Lies and Pete’s statistics
Dear Editor:
In sworn testimony before the House Armed Services committee on April 29, Pete Hegseth’s comptroller stated that the Iran “excursion,” then in its 60th day, had cost U.S. taxpayers $25 billion — that’s $416.6 million per day, for a war that has not achieved its principal goals and has seriously damaged the world’s economies.
Bad enough, if that price tag were true; but it isn’t. It is manifestly false. It doesn’t take an economist to know that warfare is far costlier than just replacing spent munitions.

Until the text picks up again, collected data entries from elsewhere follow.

(** The output template given to the downloader and the file that is
    reported at the end, for the folder, the custom file name if any, and
    the title of the video. An empty file name counts as none. *)
Definition output_names (path_join : string -> string -> string)
    (output_folder : string) (filename : option string) (title : string)
    : string * string :=
  let default := path_join output_folder "%(title)s.%(ext)s"%string in
  match filename with
  | None => (default, path_join output_folder (title ++ ".mp3"))
  | Some filename =>
      if is_empty filename
      then (default, path_join output_folder (title ++ ".mp3"))
      else
        let filename := custom_stem filename in
        (path_join output_folder (filename ++ ".%(ext)s"),
         if is_empty filename
         then path_join output_folder (title ++ ".mp3")
         else path_join output_folder (filename ++ ".mp3"))
  end%string.

(** The characters that the suggestion must not have. *)
Definition forbidden : list ascii :=
  ["/"; "\"; ":"; "*"; "?"; "034"; "<"; ">"; "|"]%char.

End Naming.

(** * Properties *)

(** ** Floats: signs, NaN and the order *)

Module FloatFacts.

Import PyFloat Props.

Lemma shr_1_nonneg mrs : 0 <= shr_m mrs -> 0 <= shr_m (shr_1 mrs).
Proof.
  destruct mrs as [m r s]; simpl; intros H.
  destruct m as [|p|p]; simpl; try lia; destruct p; simpl; lia.
Qed.

Lemma iter_shr_1_nonneg p : forall mrs,
  0 <= shr_m mrs -> 0 <= shr_m (iter_pos shr_1 p mrs).
Proof.
  induction p as [p IH|p IH|]; intros mrs H; simpl.
  - apply IH, IH, shr_1_nonneg, H.
  - apply IH, IH, H.
  - apply shr_1_nonneg, H.
Qed.

Lemma shr_fexp_nonneg m e l :
  0 <= m -> 0 <= shr_m (fst (shr_fexp prec emax m e l)).
Proof.
  intros H. unfold shr_fexp, shr.
  assert (H0 : 0 <= shr_m (shr_record_of_loc m l)).
  { destruct l as [|[]]; simpl; exact H. }
  destruct (fexp prec emax (Zdigits2 m + e) - e); simpl; auto.
  apply iter_shr_1_nonneg, H0.
Qed.

Lemma round_nearest_even_nonneg m l : 0 <= m -> 0 <= round_nearest_even m l.
Proof.
  intros H. destruct l as [|[]]; simpl; try lia.
  destruct (Z.even m); lia.
Qed.

Lemma binary_round_aux_signed sx mx ex lx :
  0 <= mx -> signed sx (binary_round_aux prec emax sx mx ex lx).
Proof.
  intros H. unfold binary_round_aux.
  pose proof (shr_fexp_nonneg mx ex lx H) as H1.
  destruct (shr_fexp prec emax mx ex lx) as [mrs' e']. simpl in H1.
  pose proof (shr_fexp_nonneg _ e' loc_Exact
                (round_nearest_even_nonneg _ (loc_of_shr_record mrs') H1)) as H2.
  destruct (shr_fexp prec emax _ e' loc_Exact) as [mrs'' e'']. simpl in H2.
  destruct (shr_m mrs'') as [|p|p]; simpl; auto; try lia.
  destruct (_ <=? _); simpl; auto.
Qed.

Lemma binary_round_signed sx mx ex : signed sx (binary_round prec emax sx mx ex).
Proof.
  unfold binary_round.
  destruct (shl_align mx ex _) as [mz ez].
  apply binary_round_aux_signed. lia.
Qed.

Lemma binary_normalize_not_nan m e szero :
  is_nan (binary_normalize prec emax m e szero) = false.
Proof.
  destruct m as [|p|p]; simpl; auto.
  - pose proof (binary_round_signed false p e) as H.
    destruct (binary_round prec emax false p e); simpl in *; tauto.
  - pose proof (binary_round_signed true p e) as H.
    destruct (binary_round prec emax true p e); simpl in *; tauto.
Qed.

Factor in operational costs of ships and planes, combat losses, base repairs and equipment damage; add the cost of medical care, long-term rehabilitation and veterans’ disability benefits: we’re looking at $120 billion — $2 billion per day.

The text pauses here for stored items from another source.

(** What holds of the application while the user submits only when the
    widget is idle: the widget is in a phase, and one task is outstanding
    (a thread to run or a signal to deliver) while it is loading, none
    otherwise. *)
Definition one_task_at_a_time {World : Type} (s : System World) : Prop :=
  match phase (gui s) with
  | Some Loading => (length (threads s) + length (emitted (runtime s)) = 1)%nat
  | Some Idle | Some Typing => (threads s = []) /\ (emitted (runtime s) = [])
  | None => False
  end.

End Spec.
Import Spec.

(* ===================================================================== *)
(** ** Completion services to run the client against *)
(* ===================================================================== *)

Module Services.

(** A service that cannot be reached: every call raises. *)
Definition offline (req : Request) (calls : nat) : result Response * nat :=
  (Raise (mkException "APIConnectionError"
            (lit "Error communicating with OpenAI")),
   S calls).

(** A service that answers every prompt with one choice, the prompt
    itself between two blanks. *)
Definition echo (req : Request) (calls : nat) : result Response * nat :=
  (Return (mkResponse [mkChoice (lit " " ++ prompt req ++ lit " ")]), S calls).

(** A service that answers with the two letters [ab]. *)
Definition terse (req : Request) (calls : nat) : result Response * nat :=
  (Return (mkResponse [mkChoice (lit "ab")]), S calls).

(** A service that answers with [a], a no-break space and [b]. *)
Definition unbroken (req : Request) (calls : nat) : result Response * nat :=
  (Return (mkResponse [mkChoice [97%N; 160%N; 98%N]]), S calls).

End Services.
Import Services.

(* ===================================================================== *)
(** ** Counting triggers, and what the widget keeps *)
(* ===================================================================== *)

Module Traces.

Definition is_click (ev : Event) : bool :=
  match ev with GenerateClicked => true | _ => false end.

Definition is_thread_run (ev : Event) : bool :=
  match ev with ThreadRuns _ => true | _ => false end.

Definition is_delivery (ev : Event) : bool :=
  match ev with SignalDelivered => true | _ => false end.

(** How many of the triggers [evs] are of the kind [kind]. *)
Definition count (kind : Event -> bool) (evs : list Event) : nat :=
  length (filter kind evs).

(** The pieces of [", ".join(tags)] between its commas: the first tag,
    and every other tag behind the blank of the separator. *)
Definition behind_blanks (tags : list str) : list str :=
  match tags with
  | [] => []
  | t :: rest => t :: map (cons 32%N) rest
  end.

(** A string with no whitespace at either end. *)
Definition trimmed (s : str) : Prop :=
  no_leading_space s /\ no_trailing_space s.

(** The dot count is one of 0, 1, 2, 3, and a running timer runs at the
    pace its slot gave it. *)
Definition timers_ok (self : ArticleGenerator) : Prop :=
  ellipsis_count self < 4 /\
  (isActive (ellipsis_timer self) = true -> interval (ellipsis_timer self) = 500) /\
  (isActive (typing_timer self) = true -> interval (typing_timer self) = 30).

(** Once a text was delivered, the typing timer is stopped only when the
    text has been typed to its end. *)
Definition typed_out_when_stopped (self : ArticleGenerator) : Prop :=
  match full_generated_text self, current_typing_position self with
  | Some full, Some position =>
      isActive (typing_timer self) = false -> position = length full
  | _, _ => True
  end.

End Traces.
Import Traces.

(* ===================================================================== *)
(** ** Facts about the string methods *)
(* ===================================================================== *)

Section StrFacts.

Lemma split_not_nil (sep : char) (s : str) : split sep s <> [].
Proof.
  destruct s as [|c s]; simpl; [discriminate|].
  destruct (c =? sep)%N; [discriminate|].
  destruct (split sep s); discriminate.
Qed.

Lemma split_join (sep : char) (s : str) : join [sep] (split sep s) = s.
Proof.
  induction s as [|c s IH]; [reflexivity|].
  simpl split. destruct (c =? sep)%N eqn:E.
  - apply N.eqb_eq in E. subst c.
    pose proof (split_not_nil sep s) as Hn.
    destruct (split sep s) as [|p ps]; [contradiction|].
    change (join [sep] ([] :: p :: ps)) with ([] ++ [sep] ++ join [sep] (p :: ps)).
    rewrite IH. reflexivity.
  - pose proof (split_not_nil sep s) as Hn.
    destruct (split sep s) as [|p ps]; [contradiction|].
    destruct ps as [|q qs]; simpl in *; rewrite <- IH; reflexivity.
Qed.

Lemma split_no_sep (sep : char) (s : str) :
  Forall (fun p => ~ In sep p) (split sep s).
Proof.
  induction s as [|c s IH]; simpl.
  - constructor; [intros []|constructor].
  - destruct (c =? sep)%N eqn:E.
    + constructor; [intros []|exact IH].
    + apply N.eqb_neq in E.
      destruct (split sep s) as [|p ps].
      * constructor; [|constructor]. intros [H|[]]. congruence.
      * inversion IH as [|? ? Hp Hps]; subst.
        constructor; [|exact Hps].
        intros [H|H]; [congruence|contradiction].
Qed.

Lemma split_piece (sep : char) (p : str) :
  ~ In sep p -> split sep p = [p].
Proof.
  induction p as [|c p IH]; intros Hn; [reflexivity|].
  simpl. destruct (c =? sep)%N eqn:E.
  - apply N.eqb_eq in E. subst c. exfalso. apply Hn. left. reflexivity.
  - rewrite IH; [reflexivity|]. intros H. apply Hn. right. exact H.
Qed.

Lemma split_app_sep (sep : char) (p rest : str) :
  ~ In sep p -> split sep (p ++ sep :: rest) = p :: split sep rest.
Proof.
  induction p as [|c p IH]; intros Hn; simpl.
  - rewrite N.eqb_refl. reflexivity.
  - destruct (c =? sep)%N eqn:E.
    + apply N.eqb_eq in E. subst c. exfalso. apply Hn. left. reflexivity.
    + rewrite IH; [reflexivity|]. intros H. apply Hn. right. exact H.
Qed.

(** The split is the only list of pieces that [split_on] admits. *)
Lemma split_unique (sep : char) (pieces : list str) :
  pieces <> [] -> Forall (fun p => ~ In sep p) pieces ->
  split sep (join [sep] pieces) = pieces.
Proof.
  induction pieces as [|p ps IH]; intros Hn Hf; [contradiction|].
  inversion Hf as [|? ? Hp Hps]; subst.
  destruct ps as [|q qs].
  - simpl. apply split_piece. exact Hp.
  - change (join [sep] (p :: q :: qs)) with (p ++ sep :: join [sep] (q :: qs)).
    rewrite split_app_sep by exact Hp.
    rewrite IH; [reflexivity|discriminate|exact Hps].
Qed.

Lemma split_on_iff (sep : char) (s : str) (pieces : list str) :
  split_on sep s pieces <-> pieces = split sep s.
Proof.
  split.
  - intros (Hn & Hf & Hj). subst s. symmetry. apply split_unique; assumption.
  - intros ->. repeat split.
    + apply split_not_nil.
    + apply split_no_sep.
    + apply split_join.
Qed.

On top of that, count the cost of inflated food and fuel prices (not to mention that of every other product and service); add that to the total and we’re talking real money. Some analysts predict that if this war of choice continues, it could end up costing a trillion dollars.
Maybe that’s why Hegseth is requesting a $200 billion supplemental funding package — the $1trillion FY 2026 budget isn’t enough to cover Trump’s war of choice? Could it also be a reason for the proposed $1.5 trillion Defense Department budget for FY 2027?
I remember my high school economics teacher introducing us to the “guns versus butter” dilemma of federal spending. I can still see the sketch he made on the chalkboard, illustrating his main point: “If you build a tank, you might as well drive it off the end of a pier — that’s how wasteful it is. It is not an investment. It contributes nothing to our economy.”
So: Between the staggering “waste, fraud, and abuse” of our military budgets and Hegseth’s public testimony that the real enemies in this war are “the feckless and defeatist Democrats,” we are on track to lose both the war itself and the public support necessary for future projections of American military power.